Learn R Programming

toaster (version 0.5.5)

showData: Plot table level statistics, histograms, correlations and scatterplots in one go.

Description

showData is the basic plotting function in the toaster package, designed to produce set of standard visualizations (see parameter format) in a single call. Depending on the format it is a wrapper to other functions or simple plotting function. It does all work in a single call by combining database round-trip (if necessary) and plotting functionality.

Usage

showData(channel = NULL, tableName = NULL, tableInfo = NULL, include = NULL, except = NULL, type = "numeric", format = "histgoram", measures = NULL, title = paste("Table", toupper(tableName), format, "of", type, "columns"), numBins = 30, useIQR = FALSE, extraPoints = NULL, extraPointShape = 15, sampleFraction = NULL, sampleSize = NULL, pointColour = NULL, facetName = NULL, regressionLine = FALSE, corrLabel = "none", digits = 2, shape = 21, shapeSizeRange = c(1, 10), facet = ifelse(format == "overview", TRUE, FALSE), scales = ifelse(facet & format == "boxplot", "free", ifelse(facet & format == "overview", "free_y", "fixed")), ncol = 4, coordFlip = FALSE, paletteName = "Set1", baseSize = 12, baseFamily = "sans", legendPosition = "none", defaultTheme = theme_tufte(base_size = baseSize, base_family = baseFamily), themeExtra = NULL, where = NULL, test = FALSE)

Arguments

channel
connection object as returned by odbcConnect
tableName
Aster table name
tableInfo
pre-built summary of data to use (parameters channel, tableName, where may not apply depending on format).

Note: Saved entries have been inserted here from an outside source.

Definition spec_step (op : BlockOp) (sp : Spec) : Answer * Spec :=
  match op with
  | Block req =>
      match validate req with
      | Err e => (Blocked (Err e), sp)
      | Ok _ =>
          let key := idempotency_key req in
          let addrs := <[key := addr req]> (sp_addrs sp) in
          let entry := mkPendingEntry (Active key) (authority req) (reason req) (as_secs (duration req)) (addr req) in
          (Blocked (Ok (Active key, size (of_family true addrs), size (of_family false addrs))),
           mkSpec addrs (if bool_decide (authority req = AuthorityTier.Responder)
                         then <[key := entry]> (sp_pending sp) else sp_pending sp))
      end
  | Unblock h =>
      (Done (bool_decide (is_Some (sp_addrs sp !! handle_key h))),
       mkSpec (delete (handle_key h) (sp_addrs sp)) (delete (handle_key h) (sp_pending sp)))
  | Decide h =>
      (Done (bool_decide (is_Some (sp_pending sp !! handle_key h))),
       mkSpec (sp_addrs sp) (delete (handle_key h) (sp_pending sp)))
  end.

Definition store_step (op : BlockOp) (s : State) : Answer * State :=
  match op with
  | Block req => let '(r, s) := block_ip req s in (Blocked r, s)
  | Unblock h => let '(b, s) := unblock_ip h s in (Done b, s)
  | Decide h => let '(b, s) := mark_extension_decided h s in (Done b, s)
  end.

Fixpoint run_ops {S} (step : BlockOp -> S -> Answer * S) (ops : list BlockOp) (s : S) : list Answer * S :=
  match ops with
  | [] => ([], s)
  | op :: ops => let '(a, s) := step op s in let '(l, s) := run_ops step ops s in (a :: l, s)
  end.

(** ** Refinement *)

(** The keys of one family, each with its own handle. *)
Definition family (four : bool) (m : gmap string IpAddr) : gmap string Handle :=
  map_imap (fun k a => if Bool.eqb (is_v4 a) four then Some (Active k) else None) m.

Definition blocks_wf (s : State) : Prop :=
  v4 s = family true (handle_addr s) /\ v6 s = family false (handle_addr s).

Lemma family_lookup four m k :
  family four m !! k = a ← m !! k; if Bool.eqb (is_v4 a) four then Some (Active k) else None.
Proof. apply map_lookup_imap. Qed.

Lemma family_size four m : size (family four m) = size (of_family four m).
Proof.
  rewrite <-!size_dom. f_equal. apply set_eq. intros k. rewrite !elem_of_dom, family_lookup. unfold of_family.
  rewrite map_lookup_filter. destruct (m !! k) as [a|]; cbn; [|split; by intros []].
  destruct (is_v4 a) eqn:E, four; cbn; rewrite ?option_guard_True, ?option_guard_False by (by rewrite E);
    split; intros []; try done; by eexists.
Qed.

See getTableSummary.
include
a vector of column names to include. Output never contains attributes other than in the list.
except
a vector of column names to exclude. Output never contains attributes from the list.
type
what type of data to visualize: numerical ("numeric"), character ("character" or date/time ("temporal")
format
type of plot to use: 'overview', 'histogram', 'boxplot', 'corr' for correlation matrix or 'scatterplot'
measures
applies to format 'overview' only. Use one or more of the following with 'numieric' type: maximum,minimum,average,deviation,0 type: distinct_count,not_null_count. By default all measures above are used per respeictive type.
title
plot title
numBins
number of bins to use in histogram(s)
useIQR
logical indicates use of IQR interval to compute cutoff lower and upper bounds for values to be included in boxplot or histogram: [Q1 - 1.5 * IQR, Q3 + 1.5 * IQR], IQR = Q3 - Q1, if FALSE then maximum and minimum are bounds (all values)
extraPoints
vector contains names of extra points to add to boxplot lines.
extraPointShape
extra point shape (see 'Shape examples' in aes_linetype_size_shape).
sampleFraction
sample fraction to use in the sampling of data for 'scatterplot'
sampleSize
if sampleFraction is not specified then size of sample must be specified for 'scatterplot'.
pointColour
name of column with values to colour points in 'scatterplot'.
facetName
name(s) of the column(s) to use for faceting when format is 'scatterplot'. When single name then facet wrap kind of faceting is used. When two names then facet grid kind of faceting is used. It overrides facet value in case of 'scatterplot'. Must be part of column list (e.g. include).
regressionLine
logical if TRUE then adds regression line to scatterplot.
corrLabel
column name to use to label correlation table: 'value', 'pair', or 'none' (default)
digits
number of digits to use in correlation table text (when displaying correlation coefficient value)
shape
shape of correlation figure (default is 21)
shapeSizeRange
correlation figure size range
facet
Logical - if TRUE then divide plot into facets for each COLUMN (defualt is FALSE - no facets). When set to TRUE and format is 'boxplot' scales defalut changes from 'fixed' to 'free'. Has no effect when format is 'corr'.
scales
Are scales shared across all facets: "fixed" - all are the same, "free_x" - vary across rows (x axis), "free_y" - vary across columns (Y axis) (default), "free" - both rows and columns (see in facet_wrap parameter scales. Also see parameter facet for details on default values.)
ncol
Number of columns in facet wrap.
coordFlip
logical flipped cartesian coordinates so that horizontal becomes vertical, and vertical, horizontal (see coord_flip).
paletteName
palette name to use (run display.brewer.all to see available palettes).
baseSize
base font size.
baseFamily
base font family.
legendPosition
legend position.
defaultTheme
plot theme to use, default is theme_bw.
themeExtra
any additional ggplot2 theme attributes to add.
where
SQL WHERE clause limiting data from the table (use SQL as if in WHERE clause but omit keyword WHERE).
test
logical: when applicable if TRUE show what would be done, only (similar to parameter test in RODBC functions like sqlQuery and sqlSave). Doesn't apply when no sql expected to run, e.g. format is 'boxplot'.

Value

a ggplot object

Details

All formats support parameters include and except to include and exclude table columns respectively. The include list guarantees that no columns outside of the list will be included in the results. The excpet list guarantees that its columns will not be included in the results.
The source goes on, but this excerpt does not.